N Syndrome

Hess et al. (1974) described what at first appeared to be a relatively nondescript mental retardation syndrome in 2 brothers. Features included visual impairment, deafness, laterally overlapping upper eyelids, large corneas, abnormal auricles, cryptorchidism, hypospadias and spasticity. It was designated by the initial of the surname. At the time of the report, 1 of the brothers had died at the age of 5.5 years of lymphoblastic leukemia with a mediastinal mass. The features of the syndrome and its possible genetics were expanded by the follow-up given by Hess et al. (1987). The mother of the propositi, a woman who had none of the manifestations of the syndrome, died at age 37, reportedly of leukemia.

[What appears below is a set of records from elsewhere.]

(* ===== verification/Store.v ===== *)
(** * The workbench store

    Models packages/capture-workbench-ui/src/lib/capture-workflow/capture-workbench-store.ts:
    what the component shows of the runtime, which requirements it offers, when
    captures are enabled, the installation it starts, and the object URLs of
    speaker samples.  An Angular resource is a parameter of the code: here it is
    the snapshot the store reads of it. *)

From stdpp Require Import gmap.
From S2P Require Import Prelude JsString JsNum JsValue JsMath JsCoerce Stringify RuntimeErrors Codec Effects Discovery Client CaptureModel CaptureHelpers StoreHelpers HttpClient WorkflowModel Installation.

(** ** Configuration *)

(** The part of [ResolvedCaptureWorkbenchConfig] the store decides with. *)
Record ResolvedConfig : Type := {
  enabledSources : list CaptureSourceKind;
  structuringMode : string;
  outputMode : string;
  pollIntervalMs : num;
  hostManagedHandshake : bool;
  identifySpeakers : bool;
  compatibleRuntimeMajor : num;
  compatibleRuntimeMinor : num
}.

(** [Math.max(1, Math.floor(concurrency ?? 1))] *)
Definition resolved_concurrency (configured : option num) : num :=
  num_max (num_of_Z 1) (math_floor (default (num_of_Z 1) configured)).

(** [Math.max(0, pollIntervalMs ?? 750)] *)
Definition resolved_pollInterval (configured : option num) : num :=
  num_max (num_of_Z 0) (default (num_of_Z 750) configured).

(** ** The runtime as shown *)

Record RuntimeHandshake : Type := {
  handshake_ready : RuntimeReady;
  handshake_requirements : list RuntimeRequirement
}.

Record RuntimeViewState : Type := {
  view_status : string;
  view_ready : option RuntimeReady;
  view_requirements : list RuntimeRequirement;
  view_error : option string
}.

(** [status()], [value()] where [hasValue()] holds, and [error()]. *)
Record resource : Type := {
  resource_status : string;
  resource_value : option RuntimeHandshake;
  resource_error : caught
}.

(** [new CaptureCompatibilityError(message)] of capture-helpers.ts *)
Definition CaptureCompatibilityError (message : string) : caught :=
  {| is_error := true; is_dom_exception := false; is_type_error := false;
     error_name := "CaptureCompatibilityError"; error_message := Str message;
     error_code := Str "runtime_incompatible"; error_status := Undefined |}.

(** The [map] of the resource's stream, for what the client delivered. *)
Definition handshake (config : ResolvedConfig) (ready : RuntimeReady) (requirements : list RuntimeRequirement) :
    result caught RuntimeHandshake :=
  match assertCaptureRuntimeCompatible ready (compatibleRuntimeMajor config) (Some (structuringMode config))
          (compatibleRuntimeMinor config) with
  | Ok _ => Ok {| handshake_ready := ready; handshake_requirements := requirements |}
  | Err message => Err (CaptureCompatibilityError message)
  end.

Definition is_needed (config : ResolvedConfig) : RuntimeRequirement → bool :=
  requirementIsNeeded (enabledSources config) (identifySpeakers config) (structuringMode config).

Definition is_ready (requirement : RuntimeRequirement) : bool := String.eqb (requirement_status requirement) "ready".

Definition needsSetup (config : ResolvedConfig) (requirements : list RuntimeRequirement) : bool :=
  existsb (λ requirement, is_needed config requirement && negb (is_ready requirement)) requirements.

Definition view (status : string) (handshake : option RuntimeHandshake) (error : option string) : RuntimeViewState :=
  {| view_status := status; view_ready := handshake_ready <$> handshake;
     view_requirements := default [] (handshake_requirements <$> handshake); view_error := error |}.

(** [runtime]; the error of the installation service is the truthy string. *)
Definition runtime (config : ResolvedConfig) (r : resource) (installationError : option string) : RuntimeViewState :=
  let status := resource_status r in
  if String.eqb status "idle" then view "idle" None None
  else if String.eqb status "loading" || String.eqb status "reloading" then view "checking" (resource_value r) None
  else if String.eqb status "error" then
    let error := resource_error r in
    let incompatible := is_error error && String.eqb (error_name error) "CaptureCompatibilityError" in
    view (if incompatible then "incompatible" else "error") None
      (Some (errorMessage error "Unable to check the capture runtime."))
  else match resource_value r with
  | None => view "idle" None None
  | Some hs =>
      match installationError with
      | Some message => if String.eqb message "" then
            view (if ready_ready (handshake_ready hs) && negb (needsSetup config (handshake_requirements hs))
                  then "ready" else "needs-setup") (Some hs) None
          else view "error" (Some hs) (Some message)
      | None =>
          view (if ready_ready (handshake_ready hs) && negb (needsSetup config (handshake_requirements hs))
                then "ready" else "needs-setup") (Some hs) None
      end
  end.

Definition requiredRequirements (config : ResolvedConfig) (shown : RuntimeViewState) : list RuntimeRequirement :=
  List.filter (is_needed config) (view_requirements shown).

Definition installableRequirements (config : ResolvedConfig) (shown : RuntimeViewState) : list RuntimeRequirement :=
  List.filter is_installable (requiredRequirements config shown).

Definition captureDisabled (config : ResolvedConfig) (shown : RuntimeViewState) : bool :=
  negb (hostManagedHandshake config) && negb (String.eqb (view_status shown) "ready").

(** ** Installing *)

(** [install(options)] with [options.requirements()] as it is at the moment;
    the requirements of a run under way change only when a new one replaces it. *)
Definition install_from (uuid : nat → string) (requirements : list RuntimeRequirement) (has_client : bool)
    (sys : service) : service :=
  if bool_decide (is_Some (installation (state sys))) then sys
  else match installable requirements with
  | [] => sys
  | _ => install uuid has_client (if has_client then with_state (set_requirements requirements) sys else sys)
  end.

(** [installMissingRequirements()] *)
Definition installMissingRequirements (uuid : nat → string) (config : ResolvedConfig) (shown : RuntimeViewState)
    (has_client : bool) (sys : service) : service :=
  if negb (String.eqb (view_status shown) "needs-setup") ||
     negb (default false (ready_ready <$> view_ready shown)) then sys
  else install_from uuid (installableRequirements config shown) has_client sys.

(** [installUnit(requirementId)] *)
Definition installUnit (uuid : nat → string) (shown : RuntimeViewState) (id : string)
    (has_client : bool) (sys : service) : service :=
  install_from uuid (List.filter (λ requirement, String.eqb (requirementId requirement) id) (view_requirements shown))
    has_client sys.

(** ** Reviews *)

Definition segment_of (task : CaptureTaskView) (segmentId : string) : option RawCaptureSegment :=
  raw ← task_raw task; List.find (λ segment, String.eqb (segment_id segment) segmentId) (raw_segments raw).

Definition edits_of (task : CaptureTaskView) : list CaptureReviewEdit :=
  default [] (task_review task ≫= review_edits).

Definition edits_segment (segmentId : string) (edit : CaptureReviewEdit) : bool :=
  String.eqb (edit_segmentId edit) segmentId.

Definition reviewedText (task : CaptureTaskView) (segmentId : string) : string :=
  let original := from_option segment_text "" (segment_of task segmentId) in
  from_option edit_reviewedText original (List.find (edits_segment segmentId) (edits_of task)).

Definition isReviewed (task : CaptureTaskView) (segmentId : string) : bool :=
  existsb (edits_segment segmentId) (edits_of task).

(** ** Speaker samples *)

(** The object URLs the store creates: a URL is the number of its creation. *)
Module SpeakerSamples.
Record state : Type := {
sampleUrls : gmap string nat;
created : nat;
revoked : list nat;
destroyed : bool
}.

Definition init : state := {| sampleUrls := ∅; created := 0; revoked := []; destroyed := false |}.

(** [speakerSampleUrl(task, speaker)]: the URL played, if any. *)
Definition speakerSampleUrl (taskId : string) (has_sample has_file : bool) (s : state) : option nat * state :=
if negb has_sample then (None, s)
else match sampleUrls s !! taskId with
| Some url => (Some url, s)
| None =>
    if has_file then
      (Some (created s),
       {| sampleUrls := <[taskId := created s]> (sampleUrls s); created := S (created s); revoked := revoked s;
          destroyed := destroyed s |})
    else (None, s)
end.

(** [releaseSampleUrl(taskId)], which [remove] calls first *)
Definition releaseSampleUrl (taskId : string) (s : state) : state :=
match sampleUrls s !! taskId with
| Some url =>
    {| sampleUrls := delete taskId (sampleUrls s); created := created s; revoked := url :: revoked s;
       destroyed := destroyed s |}
| None => s
end.

(** [onDestroy]: the keys are those of the map when it starts. *)
Definition onDestroy (s : state) : state :=
let s' := fold_left (λ s taskId, releaseSampleUrl taskId s) (map fst (map_to_list (sampleUrls s))) s in
{| sampleUrls := sampleUrls s'; created := created s'; revoked := revoked s'; destroyed := true |}.

(** [`${url}#t=${startMs / 1000},${endMs / 1000}`] *)
Definition fragment (url : string) (startMs endMs : num) : string :=
url +:+ "#t=" +:+ show_num (num_div startMs (num_of_Z 1000)) +:+ "," +:+ show_num (num_div endMs (num_of_Z 1000)).

(** A store that was destroyed is not used any more. *)
Inductive step : state → state → Prop :=
| step_sample taskId has_sample has_file s :
  destroyed s = false → step s (speakerSampleUrl taskId has_sample has_file s).2
| step_release taskId s : destroyed s = false → step s (releaseSampleUrl taskId s)
| step_destroy s : destroyed s = false → step s (onDestroy s).

Definition reachable : state → Prop := rtc step init.

Definition live (s : state) : list nat := map snd (map_to_list (sampleUrls s)).

(** Every URL created is either live or revoked, once. *)
Definition accounted (s : state) : Prop := live s ++ revoked s ≡ₚ seq 0 (created s).

Lemma accounted_sample taskId has_sample has_file s :
accounted s → accounted (speakerSampleUrl taskId has_sample has_file s).2.
Proof.
unfold speakerSampleUrl. destruct has_sample; [cbn [negb]|done].
destruct (sampleUrls s !! taskId) eqn:Hl; [done|]. destruct has_file; [|done].
unfold accounted, live. cbn [snd sampleUrls revoked created]. intros H.
rewrite map_to_list_insert by done. cbn [map snd app]. rewrite H.
rewrite seq_S. apply Permutation_cons_append.
Qed.

Lemma accounted_release taskId s : accounted s → accounted (releaseSampleUrl taskId s).
Proof.
unfold releaseSampleUrl. destruct (sampleUrls s !! taskId) as [url|] eqn:Hl; [|done].
unfold accounted, live. cbn [sampleUrls revoked created]. intros H. rewrite <-H.
rewrite <-(map_to_list_delete _ _ _ Hl). cbn [map snd app]. symmetry. apply Permutation_middle.
Qed.

Lemma released_all keys s :
accounted s → let s' := fold_left (λ s taskId, releaseSampleUrl taskId s) keys s in
accounted s' ∧ created s' = created s ∧ ∀ k, sampleUrls s' !! k = if bool_decide (k ∈ keys) then None else sampleUrls s !! k.
Proof.
cbv zeta. revert s. induction keys as [|key keys IH]; intros s H; cbn [fold_left]; [done|].
destruct (IH _ (accounted_release key s H)) as (H1 & H2 & H3). split; [done|].
assert (created (releaseSampleUrl key s) = created s ∧ ∀ k, sampleUrls (releaseSampleUrl key s) !! k =
  if bool_decide (k = key) then None else sampleUrls s !! k) as [Hc Hk].
{ unfold releaseSampleUrl. destruct (sampleUrls s !! key) as [url|] eqn:Hl; cbn; (split; [done|]); intros k.
  - case_bool_decide as Hd; [subst; by rewrite lookup_delete_eq|by rewrite lookup_delete_ne].
  - case_bool_decide as Hd; by subst. }
split; [congruence|]. intros k. rewrite H3, Hk. rewrite (bool_decide_ext (k ∈ key :: keys) (k = key ∨ k ∈ keys))
  by apply elem_of_cons.
destruct (decide (k = key)), (decide (k ∈ keys)); repeat case_bool_decide; naive_solver.
Qed.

The second propositus also died of lymphoblastic leukemia with a mediastinal mass and leukemic infiltration of tissues in a pattern similar to that seen in his brother. Hess et al. (1987) demonstrated increased chromosome breakage in the affected brothers and in their unaffected mother. Hess et al. (1987) suggested that the N syndrome is X-linked recessive. Floy et al. (1990) found that bleomycin, which is known to break double-stranded DNA, produced increased chromosome breakage in normal control, Fanconi anemia, and N syndrome fibroblasts. When aphidicolin was used to inhibit repair mediated by DNA polymerase alpha (312040), both normal control and Fanconi anemia fibroblasts showed significantly more chromosome breakage than was produced by bleomycin alone, but there was no increase in the amount of breakage seen in the N syndrome fibroblasts over that seen with bleomycin alone. The results suggested to Floy et al. (1990) that a mutation in DNA polymerase alpha is responsible for this syndrome.